Do not read The Empire That Is Silent (Borgomanero, Giuliano Ladolfi Editore, 2019) as a book of poetry or, worse still, of poetic prose.

Read it, instead, as a run-in of the breath and with a run-up of the breath, with the certainty that the language is capable of inventing worlds and that the violent ugliness of the so-called real gets stuck and is in trouble and turns out even more (dangerously) stupid and unjust if it breaks away from a book like this.

Go along it with your hands and feet that have the sky as an abyss (remember Paul Celan and the Darmstadt speech?), Entering it as in an oblong gazebo (remember the invitation that Antonio Leonardo Verri addressed to poets?), Feeling in the flesh the exile and its privileges.

It is touched in its numerous uncovered nerves that vibrate in the resonance chamber of language and travel, readings and epoch (the present one, also dog-wolf), in its long (very long), painful (painful) gestation , in its striving from the verse to the other, because here the verse expands and lasts whole pages, breath and anxiety to say, version of Ilaria and continuous inversion of thought-writing.

We cross it by taking in the mind Figura (another very recent risk of language and oversea) of Paolo Fichera and Venenum of Giorgino, Pagano, Truglia, cradling next always a trobar leu of fraternal complicity, of obvious substantial alliance.

You swim like swirling water, like the Adriatic and Ionian Salento, like Lecce stone so tender and malleable and crumbly that it is the sister of the water from which it emerged to build itself a city of visions (in the Empire of Hilary the vision justifies the saying, saying justifies the vision, the geographical plots of a beloved and tragic Europe intertwine and come back to melt, unchanging continuous change).

We rewrite it page after page by copying it word by word as it is for each coat of arms codicum: derive a code from the other, a reading from the other, a place from the previous one in which one was, but also in which one was not: the marking of the one that has not yet been read, not yet written, not yet seen is deeply engraved in the visa, in the bed, in the writing.

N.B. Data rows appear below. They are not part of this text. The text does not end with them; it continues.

(* ===== verification/AuditFacts.v ===== *)
(** * The audit log: chain, redaction, sealing and failure behaviour *)

From S2P Require Import Prelude PyStr Json JsonFacts Hash AuditLog.

(** ** Lines of a file *)

Lemma split_cons c s : exists w ws, split c s = w :: ws.
Proof.
  induction s as [|d s (w & ws & IH)]; cbn; [by eexists _, _|].
  destruct (Ascii.eqb c d); [by eexists _, _|]. rewrite IH. by eexists _, _.
Qed.
Lemma split_app c a b : split c (a ++ String c b) = (split c a ++ split c b)%list.
Proof.
  induction a as [|d a IH]; cbn.
  - by rewrite Ascii.eqb_refl.
  - destruct (Ascii.eqb c d); [by rewrite IH|]. rewrite IH.
    by destruct (split_cons c a) as (w & ws & ->).
Qed.
Lemma split_none c s : str_all (fun d => negb (Ascii.eqb c d)) s = true -> split c s = [s].
Proof.
  induction s as [|d s IH]; [done|]. cbn. intros. bools. by rewrite H, IH.
Qed.
Lemma drop_last_empty_snoc l : drop_last_empty (l ++ [""])%list = l.
Proof.
  induction l as [|w l IH]; [done|]. cbn. destruct l as [|w' l]; cbn in *; [done|]. by rewrite IH.
Qed.

(** A file every line of which is ended by a newline. *)
Definition ends_nl (f : string) : Prop := f = "" \/ exists g, f = g ++ String newline "".
Definition one_line (s : string) : Prop :=
  str_all (fun d => negb (Ascii.eqb newline d)) s = true.

Lemma file_lines_append f s :
  ends_nl f -> one_line s ->
  file_lines (f ++ s ++ String newline "") = (file_lines f ++ [s])%list.
Proof.
  intros [->|[g ->]] Hs; unfold file_lines.
  - cbn. rewrite split_app, split_none by done. cbn. by destruct (String.eqb s "").
  - rewrite append_assoc. cbn [String.append]. rewrite !split_app, (split_none newline s Hs).
    change (split newline "") with [""]. rewrite drop_last_empty_snoc.
    by rewrite app_assoc, drop_last_empty_snoc.
Qed.
Lemma ends_nl_append f s : ends_nl (f ++ s ++ String newline "").
Proof. right. exists (f ++ s). by rewrite append_assoc. Qed.

(** ** Stripping *)

Lemma lstrip_head p c s : p c = false -> lstrip p (String c s) = String c s.
Proof. intros H. cbn. by rewrite H. Qed.
Lemma rstrip_last p c s : p c = false -> rstrip p (s ++ String c "") = s ++ String c "".
Proof.
  intros H. induction s as [|d s IH]; cbn; [by rewrite H|]. rewrite IH. by destruct s.
Qed.

Lemma tail_d_end d : exists s, tail_d d = s ++ "}".
Proof.
  induction d as [|[k v] d [s IH]]; [by exists ""|]. cbn [tail_d].
  exists ("," ++ print_str k ++ ":" ++ print v ++ s). rewrite IH.
  by rewrite !append_assoc.
Qed.
Lemma print_dict_ends d : exists s, print (VDict d) = "{" ++ s ++ "}".
Proof.
  destruct d as [|[k x] d]; [by exists ""|]. cbn [print]. fold tail_d.
  destruct (tail_d_end d) as [s ->].
  exists (print_str k ++ ":" ++ print x ++ s). by rewrite !append_assoc.
Qed.
Lemma strip_print_dict d : b_strip (print (VDict d)) = print (VDict d).
Proof.
  destruct (print_dict_ends d) as [s ->]. unfold b_strip, strip.
  change ("{" ++ s ++ "}") with (("{" ++ s) ++ String "}" "").
  rewrite rstrip_last by done. by apply lstrip_head.
Qed.
Lemma print_one_line v : one_line (print v).
Proof.
  eapply str_all_impl; [|apply print_printable]. intros c. all_ascii c; done.
Qed.

(** ** The chain as a function of the records *)

Definition rec_lines (f : string) : list string :=
  filter (fun s => s <> "") (map b_strip (file_lines f)).

Section Facts.
Context `{Digest}.

Fixpoint chain_from (prev : string) (lines : list string) : option string :=
  match lines with
  | [] => Some prev
  | line :: rest =>
      match loads line with
      | Some (VDict d) => if is_str prev (dget "prev" d) then chain_from (sha256 line) rest else None
      | _ => None
      end
  end.

Lemma chain_from_app p l1 l2 :
  chain_from p (l1 ++ l2)%list = (t ← chain_from p l1; chain_from t l2).
Proof.
  revert p. induction l1 as [|x l1 IH]; intros p; cbn; [done|].
  destruct (loads x) as [[| | | | | |d]|]; try reflexivity.
  by destruct (is_str p (dget "prev" d)).
Qed.

Lemma verify_loop_spec lines : forall i n prev d,
  verify_loop i n prev lines = Ok (true, d) <->
  exists t, chain_from prev (filter (fun s => s <> "") (map b_strip lines)) = Some t /\
            d = Intact (n + length (filter (fun s => s <> "") (map b_strip lines))).
Proof.
  induction lines as [|raw lines IH]; intros i n prev d; cbn [verify_loop map].
  - cbn. rewrite Nat.add_0_r. split; [intros [= <-]; by exists prev | by intros (? & _ & ->)].
  - rewrite filter_cons. destruct (String.eqb_spec (b_strip raw) "") as [E|E].
    + rewrite decide_False by (intros ?; congruence). apply IH.
    + rewrite decide_True by done. cbn [chain_from length].
      destruct (loads (b_strip raw)) as [v|]; [|split; [done|by intros (? & ? & ?)]].
      destruct v as [| | | | | |r]; cbn; try (split; [done|by intros (? & ? & ?)]).
      destruct (is_str prev (dget "prev" r)); [|split; [done|by intros (? & ? & ?)]].
      rewrite IH. by setoid_rewrite <- Nat.add_succ_comm.
Qed.
Lemma verify_spec f d :
  verify (Some f) = Ok (true, d) <->
  exists t, chain_from GENESIS (rec_lines f) = Some t /\ d = Intact (length (rec_lines f)).
Proof. unfold verify. apply verify_loop_spec. Qed.

Lemma rec_lines_append f d :
  ends_nl f -> rec_lines (f ++ print (VDict d) ++ String newline "")
               = (rec_lines f ++ [print (VDict d)])%list.
Proof.
  intros Hf. unfold rec_lines. rewrite file_lines_append by (done || apply print_one_line).
  rewrite map_app, filter_app. cbn [map]. rewrite strip_print_dict. f_equal.
  rewrite filter_cons, decide_True; [done|].
  destruct (print_dict_ends d) as [s ->]. done.
Qed.

(** ** Well-formedness of what is written *)

Definition wf_entry (d : dict) : Prop := wf (VDict d).

Lemma wf_scrub r v : wf v -> wf (scrub r v).
Proof.
  induction v as [|b|z|f|s|l HL|d HD] using val_ind'; cbn [scrub]; auto with json;
    inversion 1 as [| | | | |? HW|? HN HW]; subst; constructor.
  - apply Forall_fmap. apply (Forall_both _ _ _ _ HL HW). unfold compose; simpl; auto.
  - by rewrite (dkeys_map (scrub r)).
  - apply Forall_fmap. apply (Forall_both _ _ _ _ HD HW). unfold compose; simpl; auto.
Qed.
Lemma wf_dset k v d : wf (VDict d) -> wf v -> wf (VDict (dset k v d)).
Proof.
  inversion 1 as [| | | | | |? HN HW]; subst. intros Hv. constructor; [by apply NoDup_dset|].
  clear HN H0. induction HW as [|[k' v'] d Hx HW IH]; cbn; [by constructor|].
  destruct (String.eqb k k'); constructor; auto.
Qed.
Lemma wf_stamp io e l : wf_entry e -> wf (io_time io) -> wf (VDict (stamp io e l)).
Proof.
  intros He Ht. unfold stamp. repeat (apply wf_dset; auto with json).
  exact (wf_scrub (l_redact l) (VDict e) He).
Qed.

Lemma line_loads io e l :
  wf_entry e -> wf (io_time io) ->
  exists d, loads (line_of io e l) = Some (VDict d) /\
            (forall k, dget k d = canon <$> dget k (stamp io e l)).
Proof.
  intros He Ht. pose proof (wf_stamp io e l He Ht) as Hw.
  exists (canon_d (stamp io e l)). split.
  - unfold line_of. by rewrite loads_dumps.
  - intros k. apply dget_canon_d. by inversion Hw.
Qed.

Lemma dget_stamp_prev io e l : dget "prev" (stamp io e l) = Some (VStr (l_prev l)).
Proof. unfold stamp. apply dget_dset_eq. Qed.

Lemma chain_line io e l f t :
  wf_entry e -> wf (io_time io) -> ends_nl f ->
  chain_from t (rec_lines f) = Some (l_prev l) ->
  chain_from t (rec_lines (f ++ line_of io e l ++ String newline ""))
  = Some (sha256 (line_of io e l)).
Proof.
  intros He Ht Hf Hc. unfold line_of, dumps. cbn [canon].
  rewrite rec_lines_append by done. rewrite chain_from_app, Hc. cbn [mbind option_bind chain_from].
  destruct (line_loads io e l He Ht) as (d & Hd & Hk). unfold line_of, dumps in Hd.
  cbn [canon] in *. rewrite Hd, Hk, dget_stamp_prev. cbn. by rewrite String.eqb_refl.
Qed.

(** ** The bytes a write leaves *)

Lemma take_drop n s : take n s ++ drop n s = s.
Proof. revert s. induction n as [|n IH]; intros [|c s]; cbn; [done..|]. by rewrite IH. Qed.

You travel it because, Ilaria tells me, we are by now used to "simple readings, simplified plots" and she fears that few will understand it: we travel just because we refuse, we decisively reject simplified plots, simple readings, distracted and comforting readings, because this is, perhaps, a book for the happy few, where happy means available to an arduous adventure and at times painful, not pacified with the world, but aware that the world can also be a blade cut that never heals.

It is squared up in the light of uneasy suns capable of rising up on horizons of melancholy and joy, of nostalgia and expectation, and in the light of moons littered by the enigma and the distance, the removal and abandonment.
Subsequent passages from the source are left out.